L’Évangile d’aujourd’hui (Mc 7, 31-37) raconte la guérison d’un sourd-muet par Jésus, un événement prodigieux qui montre que Jésus rétablit la pleine communication de l’homme avec Dieu et avec les autres hommes. Le miracle se déroule dans la zone de Décapole, c’est-à-dire en plein territoire païen ; par conséquent, ce sourd-muet porté par Jésus devient symbole du non-croyant qui effectue un chemin vers la foi. En effet, sa surdité exprime l’incapacité d’écouter et de comprendre non seulement les paroles des hommes, mais également la Parole de Dieu. (...)

JÉSUS GUÉRIT NOTRE COMMUNICATION
« Il fait entendre les sourds et parler les muets ! »
Marc 7,31-37

L’épisode de la guérison du sourd-muet raconté dans l’Évangile d’aujourd’hui ne se trouve que dans celui de Saint Marc. Il est situé hors des frontières de la Palestine, dans la Décapole, en territoire païen. L’indication géographique est un peu étrange, car pour descendre vers le lac de Génésareth, Jésus se déplace d’abord vers le nord (de Tyr à Sidon, dans l’actuel Liban), puis descend du côté est du Jourdain, en territoire de la Décapole (dans l’actuelle Jordanie). Jésus est un “franchisseur de frontières” et ne suit souvent pas la voie droite, car il veut atteindre tout le monde sur nos chemins sinueux et porter l’Évangile dans les vastes territoires païens de notre vie.

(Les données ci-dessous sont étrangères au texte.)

(** Induction along the scan: a character is kept where no match starts,
    and the scan goes on behind a match. *)
Lemma pieces_induction (P : str -> list Re.piece -> Prop) :
  P [] [] ->
  (forall c s, Re.match_at r (c :: s) = None ->
     P s (Re.pieces r s) -> P (c :: s) (Re.Kept c :: Re.pieces r s)) ->
  (forall c s m, Re.match_at r (c :: s) = Some (S m) ->
     P (skipn m s) (Re.pieces r (skipn m s)) ->
     P (c :: s) (Re.Removed (c :: firstn m s) :: Re.pieces r (skipn m s))) ->
  forall s, P s (Re.pieces r s).
Proof.
  intros Hnil Hkept Hrem s.
  remember (length s) as n eqn:Hn. revert s Hn.
  induction n as [n IH] using (well_founded_induction lt_wf).
  intros [|c s] Hn; [exact Hnil|].
  destruct (Re.match_at r (c :: s)) as [k|] eqn:E.
  - destruct (match_at_positive _ _ E) as [m ->].
    rewrite (pieces_removed _ _ _ E). apply Hrem; [exact E|].
    apply (IH (length (skipn m s))); [|reflexivity].
    subst n. rewrite length_skipn. simpl. lia.
  - rewrite (pieces_kept _ _ E). apply Hkept; [exact E|].
    apply (IH (length s)); [subst n; simpl; lia | reflexivity].
Qed.

Lemma source_pieces (s : str) : Re.source (Re.pieces r s) = s.
Proof.
  apply (pieces_induction (fun s ps => Re.source ps = s)).
  - reflexivity.
  - intros c s' _ IH. simpl. now rewrite IH.
  - intros c s' m _ IH. unfold Re.source in *. cbn [flat_map]. rewrite IH.
    simpl. now rewrite firstn_skipn.
Qed.

Lemma sub_nil (repl : str) : Re.sub r repl [] = [].
Proof. reflexivity. Qed.

Lemma sub_kept (repl : str) (c : char) (s : str) :
  Re.match_at r (c :: s) = None ->
  Re.sub r repl (c :: s) = c :: Re.sub r repl s.
Proof. intros H. unfold Re.sub. now rewrite (pieces_kept _ _ H). Qed.

Lemma sub_removed (repl : str) (c : char) (s : str) (m : nat) :
  Re.match_at r (c :: s) = Some (S m) ->
  Re.sub r repl (c :: s) = repl ++ Re.sub r repl (skipn m s).
Proof. intros H. unfold Re.sub. now rewrite (pieces_removed _ _ _ H). Qed.

End Pieces.

(** ** Quoted spans *)

Lemma accepts_quote (c : char) :
  Re.accepts (Re.Class [DQUOTE; SQUOTE]) c = is_quote c.
Proof. unfold is_quote. simpl. now rewrite orb_false_r. Qed.

Lemma lazy_closing (s : str) :
  Re.lazy_star Re.Dot (Re.match_items [Re.One (Re.Class [DQUOTE; SQUOTE])]) s
  = option_map S (closing s).
Proof.
  set (k := Re.match_items [Re.One (Re.Class [DQUOTE; SQUOTE])]).
  assert (Hnil : k [] = None) by reflexivity.
  assert (Hk : forall c s', k (c :: s') = if is_quote c then Some 1 else None).
  { intros c s'. unfold k. cbn [Re.match_items]. now rewrite accepts_quote. }
  clearbody k.
  induction s as [|c s IH]; cbn [Re.lazy_star closing].
  - now rewrite Hnil.
  - rewrite Hk. destruct (is_quote c); [reflexivity|].
    cbn [Re.accepts]. destruct (N.eqb c LF); cbn [negb]; [reflexivity|].
    now rewrite IH.
Qed.

Lemma match_at_quote (c : char) (s : str) :
  Re.match_at quote_re (c :: s)
  = if is_quote c then option_map (fun k => S (S k)) (closing s) else None.
Proof.
  unfold Re.match_at, quote_re. cbn [Re.first Re.rest].
  rewrite accepts_quote. destruct (is_quote c); [|reflexivity].
  change (Re.match_items _ s) with
    (Re.lazy_star Re.Dot (Re.match_items [Re.One (Re.Class [DQUOTE; SQUOTE])]) s).
  rewrite lazy_closing. now destruct (closing s).
Qed.

Lemma closing_found (body : str) (q : char) (tail : str) :
  forallb plain body = true -> is_quote q = true ->
  closing (body ++ q :: tail) = Some (length body).
Proof.
  intros Hb Hq. induction body as [|b body IH]; simpl.
  - now rewrite Hq.
  - simpl in Hb. apply andb_prop in Hb as [Hp Hb]. unfold plain in Hp.
    apply andb_prop in Hp as [Hn Hl].
    apply negb_true_iff in Hn, Hl. rewrite Hn, Hl, (IH Hb). reflexivity.
Qed.

Lemma closing_some (s : str) (k : nat) :
  closing s = Some k ->
  exists body q tail, s = body ++ q :: tail /\ length body = k
    /\ forallb plain body = true /\ is_quote q = true.
Proof.
  revert k; induction s as [|c s IH]; intros k; simpl; [discriminate|].
  destruct (is_quote c) eqn:Q.
  - intros [= <-]. exists [], c, s. auto.
  - destruct (N.eqb c LF) eqn:L; [discriminate|].
    destruct (closing s) as [j|] eqn:E; [|discriminate].
    intros [= <-]. destruct (IH j eq_refl) as (body & q & tail & -> & Hl & Hp & Hq).
    exists (c :: body), q, tail. cbn [length forallb app].
    unfold plain at 1. rewrite Q, L, Hp, Hl. auto.
Qed.

Lemma closing_none (s : str) :
  closing s = None ->
  forall body q tail, s = body ++ q :: tail -> is_quote q = true -> In LF body.
Proof.
  intros H body; revert s H.
  induction body as [|b body IH]; intros s H q tail -> Hq; simpl in H.
  - now rewrite Hq in H.
  - destruct (is_quote b); [discriminate|].
    destruct (N.eqb b LF) eqn:L.
    + apply N.eqb_eq in L. now left.
    + right. destruct (closing (body ++ q :: tail)) eqn:E; [discriminate|].
      exact (IH _ E q tail eq_refl Hq).
Qed.

Lemma firstn_span (body : str) (q : char) (tail : str) :
  firstn (S (length body)) (body ++ q :: tail) = body ++ [q].
Proof. induction body as [|b body IH]; [reflexivity|]. simpl in *. now rewrite IH. Qed.

Lemma skipn_span (body : str) (q : char) (tail : str) :
  skipn (S (length body)) (body ++ q :: tail) = tail.
Proof. induction body as [|b body IH]; [reflexivity|]. exact IH. Qed.

(** What a match of [quote_re] is: a quote, plain text, a quote. *)
Lemma match_at_quote_some (c : char) (s : str) (m : nat) :
  Re.match_at quote_re (c :: s) = Some (S m) ->
  exists body q tail, s = body ++ q :: tail /\ m = S (length body)
    /\ is_quote c = true /\ forallb plain body = true /\ is_quote q = true.
Proof.
  rewrite match_at_quote. destruct (is_quote c) eqn:Q; [|discriminate].
  destruct (closing s) as [k|] eqn:E; [|discriminate].
  intros [= <-]. destruct (closing_some _ _ E) as (body & q & tail & Hs & Hl & Hp & Hq).
  exists body, q, tail. rewrite Hl. auto.
Qed.

Lemma match_at_quote_none (c : char) (s : str) :
  Re.match_at quote_re (c :: s) = None -> is_quote c = true -> closing s = None.
Proof.
  rewrite match_at_quote. intros H Q. rewrite Q in H.
  now destruct (closing s).
Qed.

Lemma removed_spans (line span : str) :
  In (Re.Removed span) (Re.pieces quote_re line) ->
  exists q1 body q2, span = q1 :: body ++ [q2] /\ is_quote q1 = true
    /\ is_quote q2 = true /\ forallb plain body = true.
Proof.
  revert span.
  apply (pieces_induction quote_re (fun _ ps => forall span,
    In (Re.Removed span) ps -> exists q1 body q2, span = q1 :: body ++ [q2]
      /\ is_quote q1 = true /\ is_quote q2 = true /\ forallb plain body = true)).
  - intros span [].
  - intros c s _ IH span [H|H]; [discriminate | now apply IH].
  - intros c s m E IH span [H|H]; [|now apply IH].
    destruct (match_at_quote_some _ _ _ E) as (body & q & tail & -> & -> & Q1 & Hp & Q2).
    injection H as <-. exists c, body, q.
    split; [f_equal; exact (firstn_span body q tail) | auto].
Qed.

Lemma kept_quotes (line : str) (before after : list Re.piece) (c : char) :
  Re.pieces quote_re line = before ++ Re.Kept c :: after ->
  is_quote c = true -> closing (Re.source after) = None.
Proof.
  revert before.
  apply (pieces_induction quote_re (fun _ ps => forall before,
    ps = before ++ Re.Kept c :: after -> is_quote c = true ->
    closing (Re.source after) = None)).
  - intros [|p before]; discriminate.
  - intros c0 s E IH [|p before] H Q.
    + injection H as -> <-. rewrite source_pieces.
      now apply (match_at_quote_none c).
    + injection H as _ H. now apply (IH before).
  - intros c0 s m _ IH [|p before] H Q; [discriminate|].
    injection H as _ H. now apply (IH before).
Qed.

(** C1, as the code has it: the quote-stripping step cuts the line into
    kept characters and removed spans.  A removed span opens with a quote
    of either kind and closes with the nearest quote of either kind that
    follows it on the line: between the two there is neither a quote nor a
    newline, and the two need not be of the same kind.  A quote is kept
    only where no quote follows it before the next newline. *)
Theorem strip_quotes_spans (line : str) :
  strip_quotes line = flat_map (Re.replace []) (Re.pieces quote_re line)
  /\ Re.source (Re.pieces quote_re line) = line
  /\ (forall span, In (Re.Removed span) (Re.pieces quote_re line) ->
       exists q1 body q2, span = q1 :: body ++ [q2] /\ is_quote q1 = true
         /\ is_quote q2 = true /\ forallb plain body = true)
  /\ (forall before c after,
       Re.pieces quote_re line = before ++ Re.Kept c :: after ->
       is_quote c = true ->
       forall body q tail, Re.source after = body ++ q :: tail ->
       is_quote q = true -> In LF body).
Proof.
  split; [reflexivity|]. split; [apply source_pieces|].
  split; [apply removed_spans|].
  intros before c after H Q body q tail Hs Hq.
  apply (closing_none (Re.source after)) with (q := q) (tail := tail); auto.
  exact (kept_quotes _ _ _ _ H Q).
Qed.

(** C1, as stated, does not hold: on a double quote, a brace and a
    single quote the step removes the whole text, a span whose two quotes
    are of different kinds. *)
Lemma mixed_quotes_removed :
  In (Re.Removed [DQUOTE; RBRACE; SQUOTE])
     (Re.pieces quote_re [DQUOTE; RBRACE; SQUOTE])
  /\ strip_quotes [DQUOTE; RBRACE; SQUOTE] = []
  /\ ~ same_quote_span [DQUOTE; RBRACE; SQUOTE].
Proof.
  split; [now left|]. split; [reflexivity|].
  intros (q & body & _ & H). injection H as <- H.
  assert (E : rev (RBRACE :: [SQUOTE]) = rev (body ++ [DQUOTE])) by now rewrite H.
  rewrite rev_app_distr in E. discriminate E.
Qed.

Le texte dit que le sourd-muet a été “amené” à Jésus par d’autres personnes qui “le prièrent de lui imposer la main”. Nous trouvons d’autres cas dans les Évangiles où l’initiative de demander la guérison de quelqu’un est prise par d’autres. Cela se produit particulièrement lorsque le malade est dans l’impossibilité de se rendre à Jésus (voir le paralytique de Capharnaüm : Marc 2,1-12 ; et l’aveugle de Bethsaïde : Marc 8,22-26). Mais nous avons tous besoin “d’être portés” par nos frères et par la communauté. Jésus alors “le prend à part, loin de la foule”, non seulement pour éviter la publicité, mais pour favoriser une rencontre personnelle avec cet homme.

La méthode de guérison est assez inhabituelle : Jésus “lui mit les doigts dans les oreilles et, avec sa salive, lui toucha la langue ; levant alors les yeux au ciel, il poussa un soupir et lui dit : « Effata », c’est-à-dire : « Ouvre-toi ! »”. Habituellement, un geste ou une parole de Jésus suffit pour opérer la guérison. Ici, l’évangéliste veut peut-être souligner notre résistance, d’une part, et l’implication de Jésus dans notre situation, d’autre part. Ce récit rappelle la guérison de l’aveugle de Bethsaïde, en territoire de Galilée, qui aura lieu plus tard (Marc 8,22-26). Païens ou croyants, nous avons tous besoin d’être guéris dans nos sens spirituels pour avoir une relation nouvelle avec Dieu et avec nos frères. Ainsi s’accomplit ce qu’Isaïe avait prophétisé dans la première lecture : « Alors s’ouvriront les yeux des aveugles et les oreilles des sourds. Alors le boiteux sautera comme un cerf, et la langue du muet criera de joie ».

Points de réflexion :

1. Tout commence par l’écoute.

Dans l’Écriture Sainte, le sens privilégié dans la relation avec Dieu est l’ouïe. On trouve 1.159 fois le verbe écouter dans l’Ancien Testament, souvent ayant Dieu comme sujet (bibliste F. Armellini). C’est pourquoi le premier commandement est Shema Israël, Écoute Israël (Dt 6,4). Être sourd était une pathologie grave, une punition (voir Jean 9,2), car elle rendait impossible l’écoute de la Torah. C’est pourquoi les prophètes annonçaient pour les temps messianiques : « En ce jour, les sourds entendront les paroles du livre » (Isaïe 29,18). En réalité, le chemin du croyant est une ouverture et une sensibilité progressives à l’écoute : « Chaque matin, il éveille mon oreille pour que j’écoute comme les disciples. Le Seigneur Dieu m’a ouvert l’oreille et je n’ai pas résisté » (Isaïe 50,4-5).
Nous vivons dans une société acoustiquement polluée, avec le risque d’une “otosclérose”, l’endurance de notre oreille, par accoutumance ou par défense. Cette “surdité physique” peut se répercuter dans le domaine spirituel. La voix de Dieu devient une parmi tant d’autres, voire dominée par d’autres voix amplifiées par les médias. Le croyant a un besoin extrême d’être continuellement guéri de la surdité du cœur.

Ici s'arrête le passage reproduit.